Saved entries

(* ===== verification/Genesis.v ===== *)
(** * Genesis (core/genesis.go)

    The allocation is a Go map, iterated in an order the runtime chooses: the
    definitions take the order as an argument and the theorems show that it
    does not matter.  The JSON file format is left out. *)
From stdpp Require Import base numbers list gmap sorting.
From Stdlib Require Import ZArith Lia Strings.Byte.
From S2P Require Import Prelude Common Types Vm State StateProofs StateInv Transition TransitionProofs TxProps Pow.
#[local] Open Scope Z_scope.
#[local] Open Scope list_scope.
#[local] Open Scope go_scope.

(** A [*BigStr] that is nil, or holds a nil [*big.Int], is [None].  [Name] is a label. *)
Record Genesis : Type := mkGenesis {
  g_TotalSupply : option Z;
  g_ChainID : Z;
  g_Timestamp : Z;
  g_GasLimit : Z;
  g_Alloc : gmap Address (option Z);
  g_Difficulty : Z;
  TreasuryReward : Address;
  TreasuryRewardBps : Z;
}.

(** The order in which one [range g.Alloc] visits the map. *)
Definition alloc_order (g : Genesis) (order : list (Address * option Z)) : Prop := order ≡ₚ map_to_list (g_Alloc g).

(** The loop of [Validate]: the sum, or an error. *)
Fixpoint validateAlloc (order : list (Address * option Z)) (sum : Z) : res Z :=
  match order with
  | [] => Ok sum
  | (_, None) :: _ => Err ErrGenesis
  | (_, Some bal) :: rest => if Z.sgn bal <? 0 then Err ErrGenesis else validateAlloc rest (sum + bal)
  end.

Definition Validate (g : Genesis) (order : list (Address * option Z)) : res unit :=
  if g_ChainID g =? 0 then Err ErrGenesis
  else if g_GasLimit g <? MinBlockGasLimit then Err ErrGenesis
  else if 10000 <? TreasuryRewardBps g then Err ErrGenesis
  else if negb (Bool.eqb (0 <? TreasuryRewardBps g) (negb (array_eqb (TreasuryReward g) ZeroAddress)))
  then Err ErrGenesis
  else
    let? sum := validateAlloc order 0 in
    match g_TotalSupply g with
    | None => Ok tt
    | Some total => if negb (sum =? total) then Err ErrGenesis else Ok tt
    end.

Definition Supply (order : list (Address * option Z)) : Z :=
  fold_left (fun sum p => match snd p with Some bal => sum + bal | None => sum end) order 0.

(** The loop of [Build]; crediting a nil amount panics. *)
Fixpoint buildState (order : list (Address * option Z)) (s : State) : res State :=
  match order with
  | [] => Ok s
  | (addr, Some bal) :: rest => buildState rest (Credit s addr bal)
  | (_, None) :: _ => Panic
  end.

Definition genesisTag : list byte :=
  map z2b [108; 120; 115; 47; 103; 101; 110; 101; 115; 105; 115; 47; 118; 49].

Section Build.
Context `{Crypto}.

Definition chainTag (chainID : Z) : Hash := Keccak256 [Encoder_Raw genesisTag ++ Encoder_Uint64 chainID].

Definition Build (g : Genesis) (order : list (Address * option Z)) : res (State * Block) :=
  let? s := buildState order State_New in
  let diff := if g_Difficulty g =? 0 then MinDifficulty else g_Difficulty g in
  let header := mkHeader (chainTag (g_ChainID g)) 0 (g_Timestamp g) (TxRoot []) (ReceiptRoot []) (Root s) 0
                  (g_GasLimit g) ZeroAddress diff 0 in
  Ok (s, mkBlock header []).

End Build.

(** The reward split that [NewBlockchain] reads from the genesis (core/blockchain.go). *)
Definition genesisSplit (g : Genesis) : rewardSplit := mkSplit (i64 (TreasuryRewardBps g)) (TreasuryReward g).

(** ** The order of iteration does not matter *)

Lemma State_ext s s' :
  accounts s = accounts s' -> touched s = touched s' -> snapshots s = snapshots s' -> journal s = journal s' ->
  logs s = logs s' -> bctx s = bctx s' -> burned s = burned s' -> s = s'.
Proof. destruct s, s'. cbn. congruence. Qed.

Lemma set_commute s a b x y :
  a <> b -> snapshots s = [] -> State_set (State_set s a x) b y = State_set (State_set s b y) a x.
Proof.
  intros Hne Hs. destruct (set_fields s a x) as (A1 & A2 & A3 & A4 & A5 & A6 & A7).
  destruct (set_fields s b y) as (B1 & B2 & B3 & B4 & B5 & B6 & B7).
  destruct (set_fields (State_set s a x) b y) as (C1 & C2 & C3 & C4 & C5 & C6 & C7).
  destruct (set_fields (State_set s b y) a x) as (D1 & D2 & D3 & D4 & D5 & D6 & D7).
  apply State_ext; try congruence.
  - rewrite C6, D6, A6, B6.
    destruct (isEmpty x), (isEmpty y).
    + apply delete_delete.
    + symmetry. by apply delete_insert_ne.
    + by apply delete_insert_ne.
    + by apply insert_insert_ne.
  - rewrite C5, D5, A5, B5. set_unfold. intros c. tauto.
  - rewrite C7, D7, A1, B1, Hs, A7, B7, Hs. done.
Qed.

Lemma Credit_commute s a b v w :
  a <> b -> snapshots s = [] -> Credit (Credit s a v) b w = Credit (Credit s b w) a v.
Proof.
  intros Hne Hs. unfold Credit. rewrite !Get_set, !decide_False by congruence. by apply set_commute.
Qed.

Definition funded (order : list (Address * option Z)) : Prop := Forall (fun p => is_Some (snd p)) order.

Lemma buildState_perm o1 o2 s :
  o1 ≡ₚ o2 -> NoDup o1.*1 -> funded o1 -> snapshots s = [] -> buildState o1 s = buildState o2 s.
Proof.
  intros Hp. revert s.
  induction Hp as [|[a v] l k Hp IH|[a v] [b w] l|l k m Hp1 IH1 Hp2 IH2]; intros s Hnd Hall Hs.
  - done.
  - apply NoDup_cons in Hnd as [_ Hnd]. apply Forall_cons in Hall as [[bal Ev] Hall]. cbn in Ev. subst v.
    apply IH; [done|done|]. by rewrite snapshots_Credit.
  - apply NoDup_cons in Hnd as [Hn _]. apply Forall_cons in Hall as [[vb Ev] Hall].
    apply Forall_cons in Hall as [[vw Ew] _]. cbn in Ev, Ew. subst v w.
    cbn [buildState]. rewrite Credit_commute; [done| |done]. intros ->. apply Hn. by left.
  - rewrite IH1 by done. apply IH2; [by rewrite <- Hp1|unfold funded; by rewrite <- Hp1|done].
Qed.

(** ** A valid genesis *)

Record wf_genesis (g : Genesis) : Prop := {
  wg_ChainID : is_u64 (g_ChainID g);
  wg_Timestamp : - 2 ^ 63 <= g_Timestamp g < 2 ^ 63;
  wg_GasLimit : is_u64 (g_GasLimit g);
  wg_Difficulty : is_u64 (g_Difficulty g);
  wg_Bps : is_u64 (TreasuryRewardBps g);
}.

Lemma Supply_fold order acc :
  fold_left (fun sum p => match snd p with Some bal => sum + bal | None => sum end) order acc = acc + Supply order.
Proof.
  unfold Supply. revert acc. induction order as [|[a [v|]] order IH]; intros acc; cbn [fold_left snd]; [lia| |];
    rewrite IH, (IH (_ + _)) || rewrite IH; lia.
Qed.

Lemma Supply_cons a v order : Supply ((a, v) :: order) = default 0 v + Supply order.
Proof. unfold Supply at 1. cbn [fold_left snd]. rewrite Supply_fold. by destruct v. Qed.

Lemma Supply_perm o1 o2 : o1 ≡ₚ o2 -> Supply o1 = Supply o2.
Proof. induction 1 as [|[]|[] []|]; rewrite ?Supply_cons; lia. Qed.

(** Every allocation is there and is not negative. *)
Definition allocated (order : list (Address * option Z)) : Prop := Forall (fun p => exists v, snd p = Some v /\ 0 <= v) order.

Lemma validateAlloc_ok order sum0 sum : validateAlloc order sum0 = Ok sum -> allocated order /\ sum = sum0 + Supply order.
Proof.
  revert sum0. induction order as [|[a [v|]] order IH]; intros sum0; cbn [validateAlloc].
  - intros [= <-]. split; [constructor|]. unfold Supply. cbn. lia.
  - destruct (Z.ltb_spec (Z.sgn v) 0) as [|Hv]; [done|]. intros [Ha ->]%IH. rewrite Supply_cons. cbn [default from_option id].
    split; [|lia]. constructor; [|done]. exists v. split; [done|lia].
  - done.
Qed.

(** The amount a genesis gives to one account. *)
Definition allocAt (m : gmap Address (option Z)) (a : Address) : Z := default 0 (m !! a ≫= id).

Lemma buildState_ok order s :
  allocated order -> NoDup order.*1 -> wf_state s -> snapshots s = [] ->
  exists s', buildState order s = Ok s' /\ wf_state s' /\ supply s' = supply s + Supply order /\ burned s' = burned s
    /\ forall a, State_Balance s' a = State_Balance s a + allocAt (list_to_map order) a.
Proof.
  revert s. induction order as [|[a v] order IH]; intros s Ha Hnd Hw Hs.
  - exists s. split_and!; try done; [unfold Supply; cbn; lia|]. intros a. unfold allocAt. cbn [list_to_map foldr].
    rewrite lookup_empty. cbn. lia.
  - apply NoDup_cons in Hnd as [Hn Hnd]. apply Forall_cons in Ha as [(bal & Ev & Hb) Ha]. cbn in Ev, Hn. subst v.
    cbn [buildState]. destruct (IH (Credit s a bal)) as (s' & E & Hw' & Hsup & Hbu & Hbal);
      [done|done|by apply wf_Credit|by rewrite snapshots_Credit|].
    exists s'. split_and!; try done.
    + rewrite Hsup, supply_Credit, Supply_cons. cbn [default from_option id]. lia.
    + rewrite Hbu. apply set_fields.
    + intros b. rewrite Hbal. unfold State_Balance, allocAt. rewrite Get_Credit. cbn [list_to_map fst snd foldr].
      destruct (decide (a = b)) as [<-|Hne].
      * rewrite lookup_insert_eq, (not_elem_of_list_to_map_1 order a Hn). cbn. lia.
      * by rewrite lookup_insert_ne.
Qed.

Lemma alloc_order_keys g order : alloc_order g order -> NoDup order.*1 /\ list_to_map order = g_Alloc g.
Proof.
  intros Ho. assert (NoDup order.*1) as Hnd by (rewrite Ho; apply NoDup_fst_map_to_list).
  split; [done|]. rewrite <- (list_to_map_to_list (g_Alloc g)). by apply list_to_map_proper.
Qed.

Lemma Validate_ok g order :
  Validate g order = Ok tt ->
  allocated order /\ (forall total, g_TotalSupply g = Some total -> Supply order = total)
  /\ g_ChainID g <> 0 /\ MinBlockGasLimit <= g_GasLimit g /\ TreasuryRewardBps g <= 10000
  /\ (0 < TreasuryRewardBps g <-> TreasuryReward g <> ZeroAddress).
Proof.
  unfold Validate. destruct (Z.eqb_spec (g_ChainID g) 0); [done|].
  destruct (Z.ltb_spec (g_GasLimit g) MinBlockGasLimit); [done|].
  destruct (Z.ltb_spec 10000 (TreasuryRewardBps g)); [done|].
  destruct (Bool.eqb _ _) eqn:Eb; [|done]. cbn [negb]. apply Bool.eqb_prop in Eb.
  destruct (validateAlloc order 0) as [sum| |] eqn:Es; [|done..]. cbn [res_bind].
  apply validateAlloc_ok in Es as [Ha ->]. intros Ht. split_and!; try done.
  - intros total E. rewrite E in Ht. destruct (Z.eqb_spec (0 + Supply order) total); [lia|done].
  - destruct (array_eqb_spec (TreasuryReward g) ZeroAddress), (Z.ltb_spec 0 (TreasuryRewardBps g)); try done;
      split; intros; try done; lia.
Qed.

What the task requires
What are the lines, exactly as written above, from the line with "wg_GasLimit : is_u64 (g_GasLimit g);" to the line with "Lemma Supply_cons a", both included? Output only those.

Result of this task
  wg_GasLimit : is_u64 (g_GasLimit g);
  wg_Difficulty : is_u64 (g_Difficulty g);
  wg_Bps : is_u64 (TreasuryRewardBps g);
}.

Lemma Supply_fold order acc :
  fold_left (fun sum p => match snd p with Some bal => sum + bal | None => sum end) order acc = acc + Supply order.
Proof.
  unfold Supply. revert acc. induction order as [|[a [v|]] order IH]; intros acc; cbn [fold_left snd]; [lia| |];
    rewrite IH, (IH (_ + _)) || rewrite IH; lia.
Qed.

Lemma Supply_cons a v order : Supply ((a, v) :: order) = default 0 v + Supply order.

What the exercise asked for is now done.